The state has relaxed the excuse requirement, but it should be eliminated.

The study also found that “79% of respondents said they would be more likely to vote in the election if poll sites were open for multiple days or on one of the days prior to the election as done in an early voting format.” It doesn’t say who would pay for the extra days.

The study doesn’t suggest radical ideas. Massachusetts has early voting and that state also has one of the highest voter turnout rates in the country. Texas has early voting too, as do Arizona, California and 30 other states. And more than half of all states offer “no-excuse” absentee ballots.

One last statistic: the study says that “81% who live in counties with voting hours from 12 – 9 p.m. on primary day said they would be more likely to vote in [a primary] election if voting hours were extended to 6 a.m. to 9 p.m.”

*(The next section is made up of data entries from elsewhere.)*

(** A report of packs one of which has no heads. *)
Definition headless (msg : Msg) : Prop :=
  Code msg = PackInfosMsg /\ exists d : packInfosData, dec (Payload_ msg) = Some d /\ Exists (fun i => Heads i = []) (Infos d).

Definition codes : list Z :=
  [ProgressMsg; NewEventHashesMsg; EventsMsg; GetEventsMsg; GetPackInfosMsg; GetPackMsg; PackInfosMsg; PackMsg].

(** Why a message ends the connection. *)
Inductive refused : error + Msg -> error -> Prop :=
| refused_read e : refused (inl e) e
| refused_size msg : msg_Size msg > protocolMaxMsgSize -> refused (inr msg) (errResp ErrMsgTooLarge)
| refused_status msg : Code msg = StatusMsg -> refused (inr msg) (errResp ErrExtraStatusMsg)
| refused_code msg : Code msg <> StatusMsg -> Code msg ∉ codes -> refused (inr msg) (errResp ErrInvalidMsgCode)
| refused_decode msg : Code msg ∈ codes -> items msg = None -> refused (inr msg) (errResp ErrDecode)
| refused_empty msg n : Code msg ∈ codes -> items msg = Some n -> n <= 0 -> refused (inr msg) (errResp ErrEmptyMessage)
| refused_many msg n : Code msg ∈ codes -> items msg = Some n -> n > hardLimitItems -> refused (inr msg) (errResp ErrMsgTooLarge)
| refused_headless msg : headless msg -> refused (inr msg) (errResp ErrEmptyMessage).

(** Code that disturbs nothing and whose verdict satisfies [P]. *)
Definition answers (a : nat) (m : stm Service (option error)) (P : option error -> Prop) : Prop := forall s es,
  session_ok s es -> (a < length (heap (pm_peers (pm s))))%nat ->
  wp m (fun r s' => (session_ok s' es /\ undisturbed s s') /\ P r) s.

Lemma answers_bind {A} a (m : stm Service A) f P : calm a m -> (forall x, answers a (f x) P) -> answers a (m ≫= f) P.
Proof.
  intros Hm Hf s es Hs Ha. eapply (wp_calm a m f s s es); [done|done|reflexivity|done|]. intros x s' Hs' Hu' Ha'.
  eapply wp_mono; [by apply Hf|]. intros y s'' [[Hs'' Hu''] HP]. split; [split; [done|by etrans]|done].
Qed.

Lemma answers_ret a r (P : option error -> Prop) : P r -> answers a (mret r) P.
Proof. intros HP s es Hs _. wp_run. done. Qed.

Lemma answers_then {A} a (m : stm Service A) r (P : option error -> Prop) : calm a m -> P r -> answers a (_ ← m; mret r) P.
Proof. intros Hm HP. apply answers_bind; [done|]. intros _. by apply answers_ret. Qed.

Lemma answers_mono a m (P Q : option error -> Prop) : answers a m P -> (forall r, P r -> Q r) -> answers a m Q.
Proof. intros Hm HPQ s es Hs Ha. eapply wp_mono; [by apply Hm|]. intros r s' [Hk HP]. split; [done|by apply HPQ]. Qed.

Lemma answers_limited a n k (P : option error -> Prop) :
  (0 < n <= hardLimitItems -> answers a k P) -> (n <= 0 -> P (Some (errResp ErrEmptyMessage))) ->
  (n > hardLimitItems -> P (Some (errResp ErrMsgTooLarge))) -> answers a (limited n k) P.
Proof.
  intros H1 H2 H3. unfold limited, checkLenLimits. rewrite Z.gtb_ltb.
  destruct (Z.leb_spec n 0); [apply answers_ret, H2; lia|]. destruct (Z.ltb_spec hardLimitItems n); [apply answers_ret, H3; lia|apply H1; lia].
Qed.

(** What a message with [n] items is answered. *)
Definition verdict (n : Z) (r : option error) : Prop :=
  match r with
  | None => 0 < n <= hardLimitItems
  | Some e => (n <= 0 /\ e = errResp ErrEmptyMessage) \/ (n > hardLimitItems /\ e = errResp ErrMsgTooLarge)
  end.

Lemma limited_verdict a n k : (0 < n <= hardLimitItems -> answers a k (eq None)) -> answers a (limited n k) (verdict n).
Proof.
  intros Hk. apply answers_limited; [|by left|by right]. intros Hn. eapply answers_mono; [by apply Hk|]. by intros r <-.
Qed.

Lemma handleProgress_answers a name ep pr : answers a (handleProgress a name ep pr) (eq None).
Proof.
  unfold handleProgress. apply answers_bind; [apply calm_SetProgress|intros _].
  apply answers_bind; [apply calm_if; [by apply calm_mod_pm|apply calm_ret]|intros _].
  apply answers_bind; [apply calm_tell|intros _]. apply answers_bind; [apply calm_next|intros f].
  apply answers_then; [|done]. apply calm_if; [apply calm_tell|apply calm_ret].
Qed.

Lemma handleNewEventHashes_answers a name l : answers a (handleNewEventHashes a name l) (verdict (zlen l)).
Proof.
  apply limited_verdict. intros _. apply answers_bind; [apply calm_peer_do, MarkEvents_keeps|intros _].
  by apply answers_then; [apply calm_tell|].
Qed.

Lemma foreach_fmap {S A B} (f : B -> stm S unit) (g : A -> B) l s : foreach (fun x => f (g x)) l s = foreach f (g <$> l) s.
Proof.
  revert s. induction l as [|x l IH]; intros s; [done|]. cbn [foreach fmap list_fmap]. unfold mbind, stm_bind.
  destruct (f (g x) s) as [[[] s']|e|e|e]; [apply IH|done..].
Qed.

Lemma handleEvents_answers a name ee : answers a (handleEvents a name ee) (verdict (zlen ee)).
Proof.
  apply limited_verdict. intros _. apply answers_bind.
  - apply calm_peer_do. intros p Hp. pose proof (MarkEvents_keeps ((fun e => id (base e)) <$> ee) p Hp) as Hk.
    revert Hk. unfold wp. by rewrite <- (foreach_fmap MarkEvent (fun e => id (base e))).
  - intros _. by apply answers_then; [apply calm_tell|].
Qed.

Lemma collect_events_calm a l raws ids size : calm a (collect_events l raws ids size).
Proof.
  revert raws ids size. induction l as [|i l IH]; intros raws ids size; cbn [collect_events]; [apply calm_ret|].
  apply calm_bind; [apply calm_GetEventRLP|]. intros [r|]; cbv beta iota; (apply calm_if; [apply calm_ret|apply IH]).
Qed.

Lemma handleGetEvents_answers a l : answers a (handleGetEvents a l) (verdict (zlen l)).
Proof.
  apply limited_verdict. intros _. apply answers_bind; [apply collect_events_calm|]. intros [raws ids].
  apply answers_then; [|done]. apply calm_if; [|apply calm_ret].
  apply calm_bind; [apply calm_peer_do, SendEventsRLP_keeps|intros _; apply calm_ret].
Qed.

Lemma collect_packInfos_calm a ep num l raws size : calm a (collect_packInfos ep num l raws size).
Proof.
  revert raws size. induction l as [|i l IH]; intros raws size; cbn [collect_packInfos]; [apply calm_ret|].
  apply calm_if; [apply IH|]. apply calm_bind; [apply calm_GetPackInfoRLP|]. intros [r|]; cbv beta iota; (apply calm_if; [apply calm_ret|apply IH]).
Qed.

Lemma handleGetPackInfos_answers a d : answers a (handleGetPackInfos a d) (verdict (zlen (Indexes d))).
Proof.
  apply limited_verdict. intros _. apply answers_bind; [apply calm_GetPacksNum|]. intros [num|]; [|by apply answers_ret].
  apply answers_bind; [apply collect_packInfos_calm|]. intros raws. apply answers_then; [|done]. apply calm_if; [|apply calm_ret].
  apply calm_bind; [apply calm_peer_do, Send_keeps|intros _; apply calm_ret].
Qed.

Lemma handleGetPack_answers a ep d : answers a (handleGetPack a ep d) (eq None).
Proof.
  unfold handleGetPack. destruct (_ >? _); [by apply answers_ret|]. apply answers_bind; [apply calm_GetPack|]. intros pack.
  apply answers_then; [|done]. apply calm_if; [|apply calm_ret].
  apply calm_bind; [apply calm_peer_do, Send_keeps|intros _; apply calm_ret].
Qed.

Lemma notify_infos_answers a name ep infos :
  answers a (notify_infos a name ep infos) (fun r => match r with None => True
    | Some e => e = errResp ErrEmptyMessage /\ Exists (fun i => Heads i = []) infos end).
Proof.
  induction infos as [|i infos IH]; cbn [notify_infos]; [by apply answers_ret|].
  destruct (Z.eqb_spec (zlen (Heads i)) 0) as [Hz|Hz].
  - apply answers_ret. split; [done|]. left. by destruct (Heads i).
  - apply answers_bind; [apply calm_peer_do, MarkEvents_keeps|intros _]. apply answers_bind; [apply calm_tell|intros _].
    eapply answers_mono; [apply IH|]. intros [e|]; [|done]. intros [-> Hx]. split; [done|by right].
Qed.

Columbia County taxpayers would have to pay for longer polling place hours, which means another unfunded state mandate. But what if the cost was picked up by the state. The place to start is with a multi-year, state-funded experiment opening every poll site in the state from 6 a.m. to 9 p.m. for all statewide elections. Let’s see whether it really does boost primary election turnout.

Early voting and no-excuse absentee ballots can only come from the state legislature and Republicans, who have cobbled together a slim majority in the state Senate, have blocked recent efforts to make it easier for more people to vote.

These measures should be bipartisan, and to the degree that the delays of the GOP are meant to limit voter access, it’s a shameful record. But voting is an acquired habit. The excuse that you didn’t know where or when to vote or have decided not to cast your ballot means you’re not paying attention. And for a democracy, that’s a disease–one that will soon prove fatal.